Have you ever run across a scripture you memorized years ago and have it slap you in the face with the fact that you haven’t fully updated your interpretation of it recently??  That happened to me the other day…the text was Matthew 6:33—many of us already have the melody in mind.  We often sang it—it was quoted in articles or messages exhorting us towards the goal of the kingdom:

“But seek first the kingdom of God and his righteousness, and all these things will be added unto you.” NIV

 And then it hit me: I had always filed this text in the ‘things to accomplish, character to work on, another of the should-do, have-to-do, texts in my mental ‘Christian checklist file.’  

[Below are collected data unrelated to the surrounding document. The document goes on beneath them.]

(* ===== verification/Log.v ===== *)
(** * The log ([log.c])

    The operations of [log.c] over the buffer cache, with the superblock
    reader of [fs.c] that [initlog] calls. *)
From Stdlib Require Import ZArith Lia.
From stdpp Require Import base list gmap strings.
From S2P Require Import Prelude Params Bytes Spinlock Proc Sched SchedInv Kern Sleeplock FsData Bio.
#[local] Open Scope Z_scope.
#[local] Open Scope kernel_scope.

(** [sizeof(struct logheader)] *)
Definition LOGHEADER_SIZE : Z := 4 * (LOGSIZE + 1).

Section ops.
Context {S : Type} `{KernOps S fsstate}.

(** [log] and its fields. *)
Definition get_log : M S logst := t <~ k_get; ret (lg t).
Definition upd_log (f : logst -> logst) : M S unit := k_mod (fun t => t <| lg ::= f |>).

(** [log.lh.block[i]], an array of [LOGSIZE] ints. *)
Definition lh_at (i : Z) : M S Z :=
  l <~ get_log;
  if (0 <=? i) && (i <? LOGSIZE) then of_option (Undef "lh.block") (lh_block l !! Z.to_nat i)
  else undef "lh.block".
Definition set_lh (i v : Z) : M S unit :=
  if (0 <=? i) && (i <? LOGSIZE) then upd_log (fun l => l <| lh_block ::= <[Z.to_nat i := v]> |>)
  else undef "lh.block".

(** [for (tail = 0; tail < log.lh.n; tail++)] *)
Definition for_tail (n : Z) (body : Z -> M S unit) : M S unit :=
  for_each (seq 0 (Z.to_nat n)) (fun k => body (Z.of_nat k)).

(** [readsb] of [fs.c] *)
Definition readsb (dev : Z) : M S superblock :=
  bp <~ bread dev 1;
  d <~ buf_data bp;
  brelse bp ;;;
  ret (sb_decode d).

Definition install_trans : M S unit :=
  l <~ get_log;
  for_tail (lh_n l) (fun tail =>
    l <~ get_log;
    lbuf <~ bread (ldev l) (lstart l + tail + 1);
    dst <~ lh_at tail;
    dbuf <~ bread (ldev l) (u32 dst);
    d <~ buf_data lbuf;
    set_data dbuf (fun _ => d) ;;;
    bwrite dbuf ;;;
    brelse lbuf ;;;
    brelse dbuf).

Definition read_head : M S unit :=
  l <~ get_log;
  bp <~ bread (ldev l) (lstart l);
  lh <~ buf_data bp;
  upd_log (fun l => l <| lh_n := i32 (word_at lh 0) |>) ;;;
  l <~ get_log;
  for_tail (lh_n l) (fun i => set_lh i (i32 (word_at lh (i + 1)))) ;;;
  brelse bp.

Definition write_head : M S unit :=
  l <~ get_log;
  bp <~ bread (ldev l) (lstart l);
  set_data bp (fun hb => set_word hb 0 (lh_n l)) ;;;
  for_tail (lh_n l) (fun i =>
    b <~ lh_at i;
    set_data bp (fun hb => set_word hb (i + 1) b)) ;;;
  bwrite bp ;;;
  brelse bp.

Definition recover_from_log : M S unit :=
  read_head ;;;
  install_trans ;;;
  upd_log (fun l => l <| lh_n := 0 |>) ;;;
  write_head.

Definition initlog (dev : Z) : M S unit :=
  if BSIZE <=? LOGHEADER_SIZE then panic "initlog: too big logheader"
  else
    k_initlock log_lock "log" ;;;
    sb <~ readsb dev;
    upd_log (fun l => l <| lstart := sb_logstart sb |> <| lsize := sb_nlog sb |> <| ldev := dev |>) ;;;
    recover_from_log.

Definition begin_op : M S unit :=
  k_acquire log_lock ;;;
  sleep_while (l <~ get_log;
    ret (negb (committing l =? 0) || (LOGSIZE <? lh_n l + (outstanding l + 1) * MAXOPBLOCKS)))
    (ChAddr log_lock) log_lock ;;;
  upd_log (fun l => l <| outstanding ::= fun n => n + 1 |>) ;;;
  k_release log_lock.

Definition write_log : M S unit :=
  l <~ get_log;
  for_tail (lh_n l) (fun tail =>
    l <~ get_log;
    to <~ bread (ldev l) (lstart l + tail + 1);
    src <~ lh_at tail;
    from <~ bread (ldev l) (u32 src);
    d <~ buf_data from;
    set_data to (fun _ => d) ;;;
    bwrite to ;;;
    brelse from ;;;
    brelse to).

Definition commit : M S unit :=
  l <~ get_log;
  if 0 <? lh_n l then
    write_log ;;;
    write_head ;;;
    install_trans ;;;
    upd_log (fun l => l <| lh_n := 0 |>) ;;;
    write_head
  else ret tt.

Definition end_op : M S unit :=
  k_acquire log_lock ;;;
  upd_log (fun l => l <| outstanding ::= fun n => n - 1 |>) ;;;
  l <~ get_log;
  if negb (committing l =? 0) then panic "log.committing"
  else
    do_commit <~ (if outstanding l =? 0 then
                    upd_log (fun l => l <| committing := 1 |>) ;;; ret true
                  else k_wakeup (ChAddr log_lock) ;;; ret false);
    k_release log_lock ;;;
    if do_commit : bool then
      commit ;;;
      k_acquire log_lock ;;;
      upd_log (fun l => l <| committing := 0 |>) ;;;
      k_wakeup (ChAddr log_lock) ;;;
      k_release log_lock
    else ret tt.

Definition log_write (i : nat) : M S unit :=
  l <~ get_log;
  if (LOGSIZE <=? lh_n l) || (lsize l - 1 <=? lh_n l) then panic "too big a transaction"
  else if outstanding l <? 1 then panic "log_write outside of trans"
  else
    k_acquire log_lock ;;;
    t <~ k_get;
    let bn := blockno (buf_at t i) in
    found <~ for_until (seq 0 (Z.to_nat (lh_n l))) (fun k =>
      b <~ lh_at (Z.of_nat k); ret (if u32 b =? bn then Some (Z.of_nat k) else None));
    let i' := default (lh_n l) found in
    set_lh i' (i32 bn) ;;;
    (if i' =? lh_n l then upd_log (fun l => l <| lh_n ::= fun n => n + 1 |>) else ret tt) ;;;
    k_mod (upd_buf i (fun b => b <| flags ::= fun f => Z.lor f B_DIRTY |>)) ;;;
    k_release log_lock.
End ops.

(** ** What the operations do to the blocks *)

(** [same_blocks t t']: only which blocks are cached differs. *)
Record same_blocks (t t' : fsstate) : Prop := {
  sm_content : forall m, content t' m = content t m;
  sm_frame : disk t' = disk t /\ history t' = history t /\ lg t' = lg t /\ sb t' = sb t /\
    inodes t' = inodes t;
  sm_dirty : forall m, dirty_in t' m <-> dirty_in t m
}.

#[export] Instance same_blocks_preorder : PreOrder same_blocks.
Proof.
  split.
  - intros t. split; done.
  - intros t1 t2 t3 [Hc1 (?&?&?&?&?) Hd1] [Hc2 (?&?&?&?&?) Hd2]. split.
    + intros m. by rewrite Hc2.
    + repeat split; congruence.
    + intros m. by rewrite Hd2.
Qed.

Lemma bread_same me t HH n i t' : bread_post me t HH n i t' -> same_blocks t t'.
Proof. intros [_ _ _ Hc Hf _ Hd]. by split. Qed.

Lemma room_same t t' HH n : same_blocks t t' -> room t HH n -> room t' HH n.
Proof.
  intros [_ _ Hd] [Hn|(dl & Hdl & Hlen)]; [left; by apply Hd|right].
  exists dl. split; [|done]. intros m Hm. by apply Hdl, Hd.
Qed.

(** [stored t n d t']: block [n] was written to the disk with data [d]. *)
Record stored (t : fsstate) (n : Z) (d : list Z) (t' : fsstate) : Prop := {
  st_content : forall m, 0 <= m -> content t' m = if m =? n then d else content t m;
  st_disk : forall m, 0 <= m -> disk_at t' m = if m =? n then d else disk_at t m;
  st_len : length (disk t') = length (disk t);
  st_hist : history t' = (n, d) :: history t;
  st_dirty : forall m, dirty_in t' m <-> dirty_in t m /\ m <> n;
  st_frame : lg t' = lg t /\ sb t' = sb t /\ inodes t' = inodes t
}.

Lemma stored_same t1 t2 t3 t4 n d :
  same_blocks t1 t2 -> stored t2 n d t3 -> same_blocks t3 t4 -> stored t1 n d t4.
Proof.
  intros [Hc1 (Hd1 & Hh1 & ?&?&?) Hdi1] [Hc2 Hd2 Hl2 Hh2 Hdi2 (?&?&?)] [Hc3 (Hd3 & Hh3 & ?&?&?) Hdi3].
  split.
  - intros m Hm. rewrite Hc3, Hc2, Hc1 by done. done.
  - intros m Hm. transitivity (disk_at t3 m); [unfold disk_at; by rewrite Hd3|].
    rewrite Hd2 by done. unfold disk_at. by rewrite Hd1.
  - by rewrite Hd3, Hl2, Hd1.
  - by rewrite Hh3, Hh2, Hh1.
  - intros m. by rewrite Hdi3, Hdi2, Hdi1.
  - repeat split; congruence.
Qed.

Section rules.
Context {S : Type} `{KernLaws S fsstate}.
Implicit Types (s : S) (t : fsstate) (X : stop -> Prop).
Abbreviation me := (my_pid (S := S) (T := fsstate)).

Lemma wp_get_log s L t X (Q : logst -> S -> Prop) : at_ s L t -> Q (lg t) s -> wp get_log X Q s.
Proof. intros Hat HQ. unfold get_log. do 2 mstep. by mstep. Qed.

(** Writing out a held buffer whose data were changed to [d]. *)
Lemma wp_store_from {A} s t HH i b d (k : M S A) X (Q : A -> S -> Prop) :
  at_ s [] (put_buf i (b <| bdata := d |>) t) -> bc_ok me HH t -> i ∈ HH ->
  bufs t !! i = Some b -> is_block d ->
  (forall s' t' b', at_ s' [] t' -> bc_ok me HH t' -> bufs t' !! i = Some b' ->
     blockno b' = blockno b -> bdata b' = disk_at t' (blockno b') ->
     (forall j, j <> i -> bufs t' !! j = bufs t !! j) ->
     stored t (blockno b) d t' -> wp k X Q s') ->
  wp (bwrite i ;;; k) X Q s.
Proof.
  intros Hat Hok HiH Hb Hf HQ. destruct (bc_held _ _ _ Hok _ HiH) as (b0 & Hb0 & _ & Hd & Hn & Hv & _).
  simplify_eq. set (t1 := put_buf i _ t) in *.
  assert (bc_ok me HH t1) as Hok1 by by eapply bc_ok_modify.
  mstep. eapply wp_bwrite; [done|done|done|by eapply put_buf_lookup|].
  intros s2 b2 t2 Hat2 Hok2 Hdata Hbn _ Hc2 Hd2. cbn [blockno bdata setter] in *.
  set (tw := written _ _ t1) in t2.
  assert (bufs t2 !! i = Some b2) as Hi2 by by apply (put_buf_lookup tw _ _ _ (put_buf_lookup _ _ _ _ Hb)).
  assert (forall m, 0 <= m -> disk_at t2 m = if m =? blockno b then d else disk_at t m) as Hdisk.
  { intros m Hm. change (disk_at t2 m) with (disk_at (written (blockno b) d t) m).
    by apply disk_at_written. }
  eapply (HQ s2 t2 b2); try done.
  - rewrite Hdata, Hbn, Hdisk, Z.eqb_refl by lia. done.
  - intros j Hj. cbn. by rewrite !list_lookup_insert_ne.
  - split; try done.
    + intros m Hm. rewrite Hc2 by done. by apply (content_put_data me HH t i b d m).
    + cbn. apply length_insert.
    + intros m. rewrite Hd2. unfold t1. rewrite (dirty_in_put _ _ b) by done. done.
Qed.

(** Changing the data of a held buffer and writing it out. *)
Lemma wp_store {A} s t HH i b f (k : M S A) X (Q : A -> S -> Prop) :
  at_ s [] t -> bc_ok me HH t -> i ∈ HH -> bufs t !! i = Some b -> is_block (f (bdata b)) ->
  (forall s' t' b', at_ s' [] t' -> bc_ok me HH t' -> bufs t' !! i = Some b' ->
     blockno b' = blockno b -> bdata b' = disk_at t' (blockno b') ->
     (forall j, j <> i -> bufs t' !! j = bufs t !! j) ->
     stored t (blockno b) (f (bdata b)) t' -> wp k X Q s') ->
  wp (set_data i f ;;; bwrite i ;;; k) X Q s.
Proof.
  intros Hat Hok HiH Hb Hf HQ. mstep. unfold set_data. mstep.
  rewrite (upd_buf_put _ _ _ _ Hb) in Hat0.
  by apply (wp_store_from _ t HH i b (f (bdata b))).
Qed.

(** Copying block [src] to block [dst] through the cache, and writing it. *)
Lemma wp_copy s t i j bi bj X (Q : unit -> S -> Prop) :
  at_ s [] t -> bc_ok me [i; j] t -> i <> j ->
  bufs t !! i = Some bi -> bufs t !! j = Some bj ->
  (has_flag B_DIRTY bi = true \/ bdata bi = disk_at t (blockno bi)) ->
  (forall s' t', at_ s' [] t' -> bc_ok me [] t' -> stored t (blockno bj) (bdata bi) t' -> Q tt s') ->
  wp (d <~ buf_data i; set_data j (fun _ => d) ;;; bwrite j ;;; brelse i ;;; brelse j) X Q s.
Proof.
  intros Hat Hok Hij Hi Hj Hclean HQ. mstep. eapply wp_buf_data; [done..|].
  assert (blockno bi <> blockno bj) as Hne.
  { intros Heq. apply Hij. destruct (bc_held _ _ _ Hok i) as (b1 & ? & _ & ? & _); [set_solver|].
    destruct (bc_held _ _ _ Hok j) as (b2 & ? & _ & ? & _); [set_solver|]. simplify_eq.
    by apply (bc_uniq _ _ _ Hok i j bi bj). }
  destruct (bc_held _ _ _ Hok i) as (b1 & Hb1 & _ & _ & Hr & _); [set_solver|]. simplify_eq.
  eapply wp_store; [done..|set_solver|done| |].
  { exact (bc_data _ _ _ Hok _ _ Hi). }
  intros s1 t1 bj1 Hat1 Hok1 Hj1 Hbn1 Hcl1 Hoth1 Hst.
  assert (bufs t1 !! i = Some bi) as Hi1 by by rewrite Hoth1.
  mstep. eapply (wp_brelse _ _ [i; j] [j]); [done..|set_solver|done| | |].
  { destruct Hclean as [?|Hcl]; [by left|right]. rewrite (st_disk _ _ _ _ Hst) by lia.
    by destruct (Z.eqb_spec (blockno bi) (blockno bj)). }
  { set_solver. }
  intros s2 t2 Hat2 Hok2 Hc2 (Hd2 & Hf2) Hh2 Hdi2.
  assert (bufs t2 !! j = Some bj1) as Hj2 by (rewrite Hh2; [done|set_solver]).
  eapply (wp_brelse _ _ [j] []); [done..|set_solver|done| |set_solver|].
  { right. rewrite Hcl1. unfold disk_at. by rewrite Hd2. }
  intros s3 t3 Hat3 Hok3 Hc3 Hf3 Hh3 Hdi3. eapply HQ; [done|done|].
  eapply stored_same; [reflexivity|done|]. transitivity t2; by split.
Qed.

Lemma wp_lh_at s L t x v X (Q : Z -> S -> Prop) :
  at_ s L t -> 0 <= x < LOGSIZE -> lh_block (lg t) !! Z.to_nat x = Some v -> Q v s ->
  wp (lh_at x) X Q s.
Proof.
  intros Hat Hx Hv HQ. unfold lh_at. mstep. eapply wp_get_log; [done|].
  replace ((0 <=? x) && (x <? LOGSIZE)) with true by lia. by eapply wp_some.
Qed.

(** Blocks [a] and then [log.lh.block[x]] are read. *)
Lemma wp_bread2 {A} s t a b x (k : nat -> nat -> M S A) X (Q : A -> S -> Prop) :
  at_ s [] t -> bc_ok me [] t -> a <> b ->
  0 <= a < Z.of_nat (length (disk t)) -> 0 <= b < Z.of_nat (length (disk t)) ->
  0 <= x < LOGSIZE -> lh_block (lg t) !! Z.to_nat x = Some b -> b < 2 ^ 32 ->
  room t [] a \/ X (Panic "bget: no buffers") ->
  (forall i, room t [i] b) \/ X (Panic "bget: no buffers") ->
  (forall s' t' i j bi bj, at_ s' [] t' -> bc_ok me [j; i] t' -> same_blocks t t' -> i <> j ->
     bufs t' !! i = Some bi -> bufs t' !! j = Some bj -> blockno bi = a -> blockno bj = b ->
     bdata bi = content t a -> bdata bj = content t b ->
     (has_flag B_DIRTY bi = true \/ bdata bi = disk_at t' a) ->
     (has_flag B_DIRTY bj = true \/ bdata bj = disk_at t' b) ->
     wp (k i j) X Q s') ->
  wp (i <~ bread 1 a; v <~ lh_at x; j <~ bread 1 (u32 v); k i j) X Q s.
Proof.
  intros Hat Hok Hne Ha Hb Hx Hv Hb32 HX1 HX2 HQ. mstep. eapply wp_bread; [done..|set_solver|done|].
  intros s1 t1 i Hat1 Hp1. pose proof (bread_same _ _ _ _ _ _ Hp1) as Hs1.
  destruct Hp1 as [Hok1 _ (bi & Hbi & Hni & Hdi & Hci) Hc1 (Hd1 & _ & Hl1 & _) _ _].
  mstep. eapply wp_lh_at; [done|done|by rewrite Hl1|]. rewrite u32_small by lia.
  mstep. eapply wp_bread; [done|done|by rewrite Hd1| | |].
  2: { destruct HX2 as [HX2|HX2]; [left|by right]. eapply room_same; [done|apply HX2]. }
  { intros j c ->%list_elem_of_singleton Hc. simplify_eq. done. }
  intros s2 t2 j Hat2 Hp2. pose proof (bread_same _ _ _ _ _ _ Hp2) as Hs2.
  destruct Hp2 as [Hok2 Hnew (bj & Hbj & Hnj & Hdj & Hcj) _ (Hd2 & _) Hh2 _].
  assert (disk_at t2 = disk_at t) as Hdd.
  { unfold disk_at. by rewrite Hd2, Hd1. }
  assert (disk_at t1 = disk_at t) as Hdd1 by (unfold disk_at; by rewrite Hd1).
  eapply (HQ s2 t2 i j bi bj); try done.
  - by transitivity t1.
  - intros ->. set_solver.
  - rewrite Hh2; [done|set_solver].
  - by rewrite Hdj, Hc1.
  - by rewrite Hdd.
  - rewrite Hdd, <- Hdd1. done.
Qed.
End rules.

But it doesn’t say that, does it?  Jesus invites us to seek (or enquire into, crave, aim at, meditate on: STRONG’S DICTIONARY) the kingdom he is offering.  It’s a journey of discovery, learning to lean into him because he wants to share his righteousness with us.  He knows we can’t come up with righteousness—after all he said he could not do anything as a human being on his own, so he’s not going to ask us to.  The secret is not in what we need to do, but what we need to let go of in order to receive. 

Jesus tells us he is the Way, the Truth, and the Life.  We humans have been blessed with mental ability to think out and plan, to find a way to do things.  And in purely physical circumstances that stands us in good stead.  But most of our life choices are not solely dealing with physical circumstances—most of our choices have a spiritual dimension.  And that dimension comes down to the same for us as it was for Adam and Eve:  who do I trust to run my life?  And making the choice every day to lean into Jesus as the Way to live means we give up our ‘right’ (to use one of today’s popular terms) to be the master of our own ship.  Jesus who not only knows the Way, has lived the Way but is the Way wants to share it with us—we only have to be open and willing to receive.

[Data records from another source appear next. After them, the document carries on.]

(* ===== verification/LogRec.v ===== *)
(** * Commit and recovery

    [commit] as a sequence of disk writes, and what [recover_from_log] makes
    of any prefix of them: the updates of a transaction reach the disk all or
    not at all. *)
From Stdlib Require Import ZArith Lia.
From stdpp Require Import base list gmap strings.
From S2P Require Import Prelude Params Bytes Spinlock Proc Sched SchedInv Kern Sleeplock FsData Bio Log.
#[local] Open Scope Z_scope.
#[local] Open Scope kernel_scope.

(** ** Transactions *)

(** The log is at [start], the blocks [bl] are those of the transaction. *)
Record txn (t : fsstate) (start size : Z) (bl : list Z) : Prop := {
  tx_log : lstart (lg t) = start /\ lsize (lg t) = size /\ ldev (lg t) = 1 /\
    lh_n (lg t) = Z.of_nat (length bl);
  tx_head : length (lh_block (lg t)) = Z.to_nat LOGSIZE /\
    forall k b, bl !! k = Some b -> lh_block (lg t) !! k = Some b;
  tx_size : Z.of_nat (length bl) < size /\ Z.of_nat (length bl) <= LOGSIZE;
  tx_area : 1 < start /\ start + size <= Z.of_nat (length (disk t)) < 2 ^ 31;
  tx_nodup : NoDup bl;
  tx_data : forall b, b ∈ bl -> 0 <= b < Z.of_nat (length (disk t)) /\ (b < start \/ start + size <= b)
}.

(** The pinned blocks are among [dl], and there are buffers to spare, or the
    blocks [bl] have theirs. *)
Definition pins (t : fsstate) (bl dl : list Z) : Prop :=
  (forall m, dirty_in t m -> m ∈ dl) /\ (length dl < NBUF)%nat /\
  ((length dl + 1 < NBUF)%nat \/ forall b, b ∈ bl -> dirty_in t b).

(** A sequence of stores. *)
Inductive stores : fsstate -> list (Z * list Z) -> fsstate -> Prop :=
| stores_nil t : stores t [] t
| stores_cons t n d t1 l t2 : stored t n d t1 -> stores t1 l t2 -> stores t ((n, d) :: l) t2.

(** The effect of a list of writes on a disk. *)
Definition awrite (f : Z -> list Z) (w : Z * list Z) : Z -> list Z :=
  fun m => if m =? fst w then snd w else f m.
Definition awrites (f : Z -> list Z) (l : list (Z * list Z)) : Z -> list Z := fold_left awrite l f.

Lemma awrites_app f l1 l2 m : awrites f (l1 ++ l2) m = awrites (awrites f l1) l2 m.
Proof. unfold awrites. by rewrite fold_left_app. Qed.

Lemma awrites_ext f g l m : f m = g m -> awrites f l m = awrites g l m.
Proof.
  unfold awrites. revert f g. induction l as [|w l IH]; intros f g Hfg; cbn; [done|].
  apply IH. unfold awrite. by destruct (m =? fst w).
Qed.

Lemma awrites_other f l m : m ∉ l.*1 -> awrites f l m = f m.
Proof.
  unfold awrites. revert f. induction l as [|w l IH]; intros f Hm; cbn; [done|].
  rewrite IH by set_solver. unfold awrite. destruct (Z.eqb_spec m w.1); [set_solver|done].
Qed.

Lemma awrites_at f l k n d :
  NoDup l.*1 -> l !! k = Some (n, d) -> awrites f l n = d.
Proof.
  unfold awrites. revert f k. induction l as [|w l IH]; intros f k Hnd Hk; [done|].
  cbn in Hnd |- *. apply NoDup_cons in Hnd as [Hw Hnd]. destruct k as [|k]; cbn in Hk.
  - simplify_eq. change (awrites (awrite f (n, d)) l n = d).
    rewrite awrites_other by done. unfold awrite. cbn. by rewrite Z.eqb_refl.
  - by eapply IH.
Qed.

(** What a sequence of stores leaves. *)
Record stores_post (t : fsstate) (l : list (Z * list Z)) (t' : fsstate) : Prop := {
  sp_content : forall m, 0 <= m -> content t' m = awrites (content t) l m;
  sp_disk : forall m, 0 <= m -> disk_at t' m = awrites (disk_at t) l m;
  sp_len : length (disk t') = length (disk t);
  sp_hist : history t' = rev l ++ history t;
  sp_dirty : forall m, dirty_in t' m <-> dirty_in t m /\ m ∉ l.*1;
  sp_frame : lg t' = lg t /\ sb t' = sb t /\ inodes t' = inodes t
}.

Lemma stores_spec t l t' : stores t l t' -> stores_post t l t'.
Proof.
  induction 1 as [t|t n d t1 l t2 [Hc Hd Hl Hh Hdi Hf] _ [Hc' Hd' Hl' Hh' Hdi' Hf']].
  - split; try done. intros m. split; [|by intros [? _]]. intros ?. split; [done|set_solver].
  - split.
    + intros m Hm. rewrite Hc' by done. cbn. apply awrites_ext. by rewrite Hc.
    + intros m Hm. rewrite Hd' by done. cbn. apply awrites_ext. by rewrite Hd.
    + by rewrite Hl'.
    + rewrite Hh', Hh. cbn. by rewrite <- app_assoc.
    + intros m. rewrite Hdi', Hdi. cbn. set_solver.
    + destruct Hf as (?&?&?), Hf' as (?&?&?). repeat split; congruence.
Qed.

The society we live in and the culture around us has its own definition of truth:  for some truth is based on the facts as they perceive them; for some truth is judged to be how many people one can get to believe a proposition—once enough people believe it, it must be true.  In other societies, saving face is a higher value than the truth. Jesus says he is the Truth—everything humans need to be, to become, and to know about life is freely available from the Son of Man who has lived our life and lived it in integrity and truth.  Again, the only requirement is that we give up our human definitions, our ‘rights’ and humbly open our hands and heart to receive his worldview of truth and integrity, not our own.

Jesus also says he is the Life—and he shares God-life, Spirit-life with us—those who are enquiring into, seeking, discovering the Kingdom.  The Spirit is a precious gift we do not and cannot use, but it is a gift we can only receive and listen to:—that nudge, the ‘good idea’ that popped to mind from seemingly nowhere, the inexplicable assurance that you are not alone in trial, the scripture text that suddenly speaks to the heart in a new way, the wise words of a godly friend.  The Life Jesus is and shares with us does not overpower us—it is often a still small voice, a gentle knock on the door waiting to be invited in, to be acknowledged and welcomed.

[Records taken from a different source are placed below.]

Lemma tx_absorb t i b start size bl k :
  let t' := put_buf i (set_dirty b) (t <| lg ::= logged_block k (blockno b) |>) in
  tx t start size bl -> bufs t !! i = Some b -> home t start size (blockno b) ->
  Z.of_nat (length bl) < LOGSIZE -> Z.of_nat (length bl) < size - 1 ->
  (bl !! k = Some (blockno b) \/ k = length bl /\ blockno b ∉ bl) ->
  tx t' start size (absorb bl (blockno b)).
Proof.
  intros t' [[(Hst & Hsz & Hdev & Hn) [Hlh Hblk] [Hs1 Hs2] Harea Hnd Hdata] Hpin Hopen] Hb Hhome H1 H2 Hk.
  assert (lstart (lg t') = lstart (lg t) /\ lsize (lg t') = lsize (lg t) /\ ldev (lg t') = ldev (lg t) /\
    committing (lg t') = committing (lg t) /\ outstanding (lg t') = outstanding (lg t))
    as (Hf1 & Hf2 & Hf3 & Hf4 & Hf5).
  { unfold t', logged_block. cbn. by destruct (_ =? _)%nat. }
  assert (length (lh_block (lg t')) = length (lh_block (lg t)) /\
    lh_n (lg t') = Z.of_nat (length (absorb bl (blockno b))) /\
    forall j c, absorb bl (blockno b) !! j = Some c -> lh_block (lg t') !! j = Some c) as (Hl1 & Hl2 & Hl3).
  { unfold t', logged_block, absorb. cbn. rewrite Hn, Nat2Z.id. destruct Hk as [Hk|[-> Hnin]].
    - apply lookup_lt_Some in Hk as Hlt. rewrite decide_True by (by eapply list_elem_of_lookup_2).
      destruct (Nat.eqb_spec k (length bl)); [lia|]. cbn. rewrite length_insert. do 2 (split; [done|]).
      intros j c Hj. destruct (decide (j = k)) as [->|Hjk].
      + rewrite list_lookup_insert_eq by (unfold LOGSIZE in *; lia). congruence.
      + rewrite list_lookup_insert_ne by done. by apply Hblk.
    - rewrite Nat.eqb_refl, decide_False by done. cbn. rewrite length_insert, length_app. cbn.
      split; [done|]. split; [lia|]. intros j c Hj. destruct (decide (j = length bl)) as [->|Hjk].
      + rewrite list_lookup_insert_eq by (unfold LOGSIZE in *; lia).
        by rewrite list_lookup_middle in Hj.
      + rewrite list_lookup_insert_ne by done. apply Hblk. by rewrite lookup_app_l in Hj by
          (apply lookup_lt_Some in Hj; rewrite length_app in Hj; cbn in Hj; lia). }
  pose proof (length_absorb bl (blockno b)) as Hla. split; [split|..].
  - by rewrite Hf1, Hf2, Hf3.
  - by rewrite Hl1.
  - lia.
  - done.
  - by apply NoDup_absorb.
  - intros m [Hm| ->]%elem_of_absorb; [by apply Hdata|done].
  - intros m. unfold t'. rewrite dirty_in_set by done. rewrite elem_of_absorb. change (dirty_in _ m) with (dirty_in t m).
    by rewrite (Hpin m).
  - by rewrite Hf4, Hf5.
Qed.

Jesus is the Way the Truth and the Life.  The more fully that is understood, the more useless it is to retain a ‘Christian checklist file’ instead of responding to Jesus who lives the Way the Truth and the Life out in us, as we let go of our need to do things on our own.  And as we all know, that isn’t a one time, done-and-dusted decision—it is a frame of mind to be consciously adopted on a daily basis.  Lord, I believe you are the Way—help my unbelief, help me let go and receive!